- Digital rendering of the high school as it will look upon completion.

Location
- 17300 West Van Buren Street Goodyear, Maricopa County, Arizona 85338 United States 33°27′12″N 112°25′50″W﻿ / ﻿33.45338°N 112.43057°W

Information
- School type: Public high school
- Established: 2025; 1 year ago
- School district: Agua Fria Union High School District
- Superintendent: Mark Yslas
- Principal: Jason Linn
- Grades: 9th (2025-2026, Planned), 9-12 (Planned)
- Enrollment: 425 (2025-2026), 1700-1800 (Planned)
- Colors: Navy, Kelly Green, and White
- Mascot: Maverick
- Website: Goodyear High School

= Goodyear High School =

Public high school in Goodyear, Arizona

Goodyear High School is a public high school in Goodyear, Arizona, United States operated by the Agua Fria Union High School District. It was established in 2025 as the district's sixth high school; it started with 425 freshman students on a partially complete campus, with plans to gradually expand facilities and student population to a full high school.

== History ==

=== Site history ===
Originally, the site of the school held the Phoenix Trotting Park, a failed horse-racing track that opened in 1965, closed in 1966, and sat abandoned until its demolition in 2017.

=== Planning and opening ===
Following the growth of the region and resulting increase in student population, the Agua Fria Union High School district was struggling with overcrowding in its schools. Following the passing of the Agua Fria bond in the 2023 Arizona bond election, the district received funding in the range of $145 million to $197 million to address issues including the overcrowding, opting to spend $50 million on the construction of a new sixth campus.

A groundbreaking ceremony was held on the site at the intersection of Cotton Lane and Van Buren in May 2024 in which the school's name and mascot were announced. In attendance were the school's future first principal, Jason Linn. The school's mascot, the Maverick, was both a tribute to the former use of the site and to a local non-profit, the West Valley Mavericks, while naming the high school after the city was meant to thank voters who approved the bond that allowed for the construction and opening of the school. The school colors were announced to be Navy, Kelly Green, and White. Similar to the contemporary plan for the district's existing schools for the 2024-2025 school year, it was announced the school would operate on a mixed academic/career-technical model, offering three academies to students with twelve total pathways that students would choose near the end of their freshman year.

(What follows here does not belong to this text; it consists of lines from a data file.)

(* ===== verification/Resolve.v ===== *)
(** Bounded name resolution and connection (src/anticheat_daemon.c): the
    resolver child and the descriptors it keeps, the addresses read back from
    its pipe, the bounded reap and the table of children that outlived it, and
    the bounded [connect]. *)

From stdpp Require Export gmap.
From S2P Require Import Prelude CText CScan.

#[local] Open Scope Z_scope.

Module Resolve.

(** ** [connect] with a bound *)

Definition O_NONBLOCK : Z := 2048.
Definition EINPROGRESS : Z := 115.

Record connect_env := mk_connect_env {
  ce_getfl : bool;                 (** [fcntl(F_GETFL)] succeeds *)
  ce_setfl : bool;                 (** the first [fcntl(F_SETFL)] succeeds *)
  ce_connect : Z;                  (** 0, or the [errno] of [connect] *)
  ce_poll : Z;
  ce_sockerr : option Z;           (** SO_ERROR, [None] when it cannot be read *)
}.

(** The result and the flags the descriptor is left with. *)
Definition ac_connect_timeout (e : connect_env) (fl : Z) : Z * Z :=
  if negb (ce_getfl e) then (-1, fl) else
  let flags := fl in
  if negb (ce_setfl e) then (-1, fl) else
  let fl := Z.lor flags O_NONBLOCK in
  if ce_connect e =? 0 then (0, flags)
  else if negb (ce_connect e =? EINPROGRESS) then (-1, flags)
  else if ce_poll e <=? 0 then (-1, flags)
  else match ce_sockerr e with
       | Some 0 => (0, flags)
       | _ => (-1, flags)
       end.

(** ** Closing the inherited descriptors *)

Definition UINT_MAX : Z := 4294967295.

Definition close_range (first last : Z) (fds : gset Z) : gset Z :=
  filter (fun fd => ~ (first <= fd <= last)) fds.

Record fds_env := mk_fds_env {
  fe_range1 : bool;                (** the first [close_range] succeeds *)
  fe_range2 : bool;
  fe_dir : gset Z -> option Z;     (** [opendir] given the open descriptors *)
  fe_max : Z;                      (** [sysconf(_SC_OPEN_MAX)] *)
}.

(** The names in /proc/self/fd. *)
Definition listing (fds : gset Z) : list (list Z) :=
  lit "." :: lit ".." :: (fmt_d <$> elements fds).

Definition close_one (keep_fd dir_fd : Z) (fds : gset Z) (name : list Z) : gset Z :=
  if default 0 (name !! 0%nat) =? 46 then fds
  else
    let '(fd, _, end_) := strtol10 name in
    if negb (length end_ =? 0)%nat then fds
    else if (fd <=? 2) || (fd =? keep_fd) || (fd =? dir_fd) then fds
    else fds ∖ {[ s32 fd ]}.

(** [for (fd = 3; fd < maxfd; fd++)], [n] turns from [fd] on. *)
Fixpoint sweep_fds (n : nat) (fd keep_fd : Z) (fds : gset Z) : gset Z :=
  match n with
  | O => fds
  | S n' => sweep_fds n' (fd + 1) keep_fd
              (if fd =? keep_fd then fds else fds ∖ {[ s32 fd ]})
  end.

Definition ac_close_extra_fds (e : fds_env) (keep_fd : Z) (fds : gset Z) : gset Z :=
  let '(done, fds) :=
    if keep_fd <=? 2 then
      if fe_range1 e then (true, close_range 3 UINT_MAX fds) else (false, fds)
    else
      let low := 3 <? keep_fd in
      let fds := if low && fe_range1 e then close_range 3 (keep_fd - 1) fds else fds in
      let fds := if fe_range2 e then close_range (keep_fd + 1) UINT_MAX fds else fds in
      ((negb low || fe_range1 e) && fe_range2 e, fds) in
  if (done : bool) then fds
  else
    match fe_dir e fds with
    | Some dir_fd =>
        let fds := {[ dir_fd ]} ∪ fds in
        foldl (close_one keep_fd dir_fd) fds (listing fds) ∖ {[ dir_fd ]}
    | None =>
        let maxfd := if fe_max e <? 0 then 1024 else fe_max e in
        sweep_fds (Z.to_nat (maxfd - 3)) 3 keep_fd fds
    end.

(** ** The addresses *)

Definition SOCKADDR_STORAGE : nat := 128.
Definition RECORD_SIZE : nat := 144.

Record ac_resolved_addr := mk_addr {
  ra_family : Z;
  ra_socktype : Z;
  ra_protocol : Z;
  ra_addrlen : Z;
  ra_addr : list Z;
}.

(** The structure as bytes in memory, and back. *)
Definition addr_bytes (a : ac_resolved_addr) : list Z :=
  put_le 4 (ra_family a) ++ put_le 4 (ra_socktype a) ++ put_le 4 (ra_protocol a)
  ++ put_le 4 (ra_addrlen a) ++ ra_addr a.

Definition addr_of (b : list Z) : ac_resolved_addr :=
  mk_addr (le 4 0 b) (le 4 4 b) (le 4 8 b) (le 4 12 b) (drop 16 b).

(** One entry of [getaddrinfo]'s list. *)
Record addrinfo := mk_ai {
  ai_family : Z;
  ai_socktype : Z;
  ai_protocol : Z;
  ai_addr : list Z;                (** [ai_addrlen] bytes *)
}.

Definition child_addr (ai : addrinfo) : option ac_resolved_addr :=
  if (SOCKADDR_STORAGE <? length (ai_addr ai))%nat then None
  else Some (mk_addr (ai_family ai) (ai_socktype ai) (ai_protocol ai)
         (Z.of_nat (length (ai_addr ai)))
         (ai_addr ai ++ replicate (SOCKADDR_STORAGE - length (ai_addr ai)) 0)).

(** What the child writes; [written] is how many of its writes succeed. *)
Definition child_send (ais : list addrinfo) (written : nat) : list Z :=
  concat (take written (addr_bytes <$> omap child_addr ais)).

(** One turn of the parent's loop: the milliseconds left, what [poll] returns,
    what [read] returns when data is there. *)
Record read_step := mk_step { rs_remaining : Z; rs_poll : Z; rs_read : Z }.

(** The loop from turn [k] on: [data] is still in the pipe, [buf] is the part
    of a record already read, [room] records are still wanted. *)
Fixpoint collect (fuel k : nat) (step : nat -> read_step) (data buf : list Z)
    (room : nat) : option (list (list Z)) :=
  match room with
  | O => Some []
  | S room' =>
      match fuel with
      | O => None
      | S fuel' =>
          let s := step k in
          if rs_remaining s <=? 0 then Some []
          else if rs_poll s <=? 0 then Some []
          else
            match take (Z.to_nat (rs_read s) `min` (RECORD_SIZE - length buf)) data with
            | [] => Some []
            | got =>
                let buf := buf ++ got in
                let data := drop (length got) data in
                if (length buf =? RECORD_SIZE)%nat
                then cons buf <$> collect fuel' (S k) step data [] room'
                else collect fuel' (S k) step data buf room
            end
      end
  end.

(** ** Reaping *)

(** The kernel's side: [kids] are the resolver children that have not been
    waited for, running or dead.  [waitpid] with WNOHANG takes a dead one from
    there, and knows nothing of a process that is not there. *)
Inductive child_state := HasExited | StillRuns | SignalFirst.
Inductive wait_result := Child | Running | Interrupted | NoChild.

Definition waitpid (a : child_state) (kids : gset Z) (pid : Z) : wait_result * gset Z :=
  match a with
  | SignalFirst => (Interrupted, kids)
  | HasExited => if decide (pid ∈ kids) then (Child, kids ∖ {[ pid ]}) else (NoChild, kids)
  | StillRuns => if decide (pid ∈ kids) then (Running, kids) else (NoChild, kids)
  end.

Inductive reap := Reaped | TimedOut | ReapFailed.

(** [waitpid_timeout]'s loop from turn [k] on: how it is with the child and how
    many milliseconds have passed at each turn.  A signal ends the pause
    between two turns early, so nothing is known of its length; [turns] bounds
    their number. *)
Fixpoint waitpid_loop (turns k : nat) (w : nat -> child_state) (elapsed : nat -> Z)
    (kids : gset Z) (pid timeout_ms : Z) : option (reap * gset Z) :=
  match turns with
  | O => None
  | S turns' =>
      let '(r, kids) := waitpid (w k) kids pid in
      match r with
      | Child => Some (Reaped, kids)
      | NoChild => Some (ReapFailed, kids)
      | Running | Interrupted =>
          if timeout_ms <=? elapsed k then Some (TimedOut, kids)
          else waitpid_loop turns' (S k) w elapsed kids pid timeout_ms
      end
  end.

Definition waitpid_timeout (turns : nat) (w : nat -> child_state) (elapsed : nat -> Z)
    (kids : gset Z) (pid timeout_ms : Z) : option (reap * gset Z) :=
  waitpid_loop turns 0 w elapsed kids pid timeout_ms.

Definition AC_MAX_STALE_RESOLVERS : nat := 8.

(** [r == pid], or [r < 0] with ECHILD. *)
Definition gone (r : wait_result) : bool :=
  match r with Child | NoChild => true | _ => false end.

Fixpoint reap_stale_resolvers (w : Z -> child_state) (kids : gset Z) (t : list Z)
    : list Z * gset Z :=
  match t with
  | [] => ([], kids)
  | p :: t =>
      if 0 <? p then
        let '(r, kids) := waitpid (w p) kids p in
        let '(t, kids) := reap_stale_resolvers w kids t in
        ((if gone r then 0 else p) :: t, kids)
      else
        let '(t, kids) := reap_stale_resolvers w kids t in (p :: t, kids)
  end.

Definition stale_resolver_slot_free (t : list Z) : bool := existsb (Z.eqb 0) t.

Definition abandon_resolver_child (w : Z -> child_state) (kids : gset Z) (t : list Z)
    (pid : Z) : list Z * gset Z :=
  let '(t, kids) := reap_stale_resolvers w kids t in
  match find_index (Z.eqb 0) t with
  | Some i => (<[i := pid]> t, kids)
  | None => (t, kids)
  end.

Record resolve_env := mk_resolve_env {
  rv_sweep : Z -> child_state;     (** at the sweep before the fork *)
  rv_pipe : bool;
  rv_fork : option Z;
  rv_sent : list Z;                (** what the child writes *)
  rv_step : nat -> read_step;
  rv_reap : nat -> child_state;
  rv_elapsed : nat -> Z;
  rv_sweep2 : Z -> child_state;    (** at the sweep when abandoning *)
}.

Definition RESOLVE_REAP_MS : Z := 2000.

(** The addresses, or [None] on failure; the table; the unreaped children.  The
    outer [option] is the loops' fuel. *)
Definition ac_resolve_timeout (turns : nat) (e : resolve_env) (kids : gset Z)
    (t : list Z) (max : nat)
    : option (option (list ac_resolved_addr) * list Z * gset Z) :=
  let '(t, kids) := reap_stale_resolvers (rv_sweep e) kids t in
  if negb (stale_resolver_slot_free t) then Some (None, t, kids)
  else if negb (rv_pipe e) then Some (None, t, kids)
  else
    match rv_fork e with
    | None => Some (None, t, kids)
    | Some pid =>
        let kids := {[ pid ]} ∪ kids in
        match collect (max * RECORD_SIZE + 1) 0 (rv_step e) (rv_sent e) [] max,
              waitpid_timeout turns (rv_reap e) (rv_elapsed e) kids pid RESOLVE_REAP_MS with
        | Some recs, Some (r, kids) =>
            let addrs := Some (addr_of <$> recs) in
            match r with
            | TimedOut =>
                let '(t, kids) := abandon_resolver_child (rv_sweep2 e) kids t pid in
                Some (addrs, t, kids)
            | _ => Some (addrs, t, kids)
            end
        | _, _ => None
        end
    end.

(** ** Facts about [connect] *)

Lemma connect_restores_flags e fl : snd (ac_connect_timeout e fl) = fl.
Proof. unfold ac_connect_timeout. repeat case_match; done. Qed.

(** ** Facts about descriptors *)

Definition kept (keep_fd : Z) (fds : gset Z) : gset Z :=
  filter (fun fd => fd <= 2 \/ fd = keep_fd) fds.

Lemma fmt_d_plain fd :
  0 <= fd <= INT_MAX ->
  default 0 (fmt_d fd !! 0%nat) <> 46 /\ strtol10 (fmt_d fd) = (fd, false, []).
Proof.
  unfold INT_MAX. intros Hfd. unfold fmt_d. destruct (Z.ltb_spec fd 0); [lia|]. split.
  - pose proof (fmt_u_chars fd) as Hc. destruct (fmt_u fd) as [|c s]; [done|].
    inversion Hc; subst. cbn. lia.
  - pose proof (strtol10_fmt fd []) as Hs. rewrite app_nil_r in Hs. apply Hs; [|done].
    unfold LONG_MAX. lia.
Qed.

Lemma s32_small fd : 0 <= fd <= INT_MAX -> s32 fd = fd.
Proof. unfold INT_MAX, s32. intros H. rewrite u32_id by lia. case_test; lia. Qed.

Due to the gradual disbursement of the bond, rather than immediately building the full school, the district plans to build the campus in phases as the initial freshman students advance and a new freshman class enters. Phase one will include classrooms for about 450 freshman students and 52 staff members, sports facilities, a theater, a gym, a cafeteria, a library, a courtyard, and parking. By the final phase, the school plans to have roughly 1700-1800 students; new construction after the initial could increase that to 2100-2200.

On December 3, 2024, the district set the initial boundaries for the school during a board meeting, taking over some areas from the crowded Desert Edge and Verrado High Schools.

The school officially opened to students on August 4, 2025.

== Academics ==
Goodyear High School intends to offer twelve career pathways among three career Academies: Creative Arts and Media, Science, Service and Innovation, and Business, Design and Technology. Those pathways include Film & TV Production, Performing Arts, Visual Arts, Live Entertainment Production, Software & App Design, Marketing, Network Security, Graphic Design, Automation & Robotics, Mental & Social Health Technician, Sports Medicine and Medical Assisting.

== Extracurricular activities ==
The school will start with a freshman football team due to the initial student body only containing freshman students.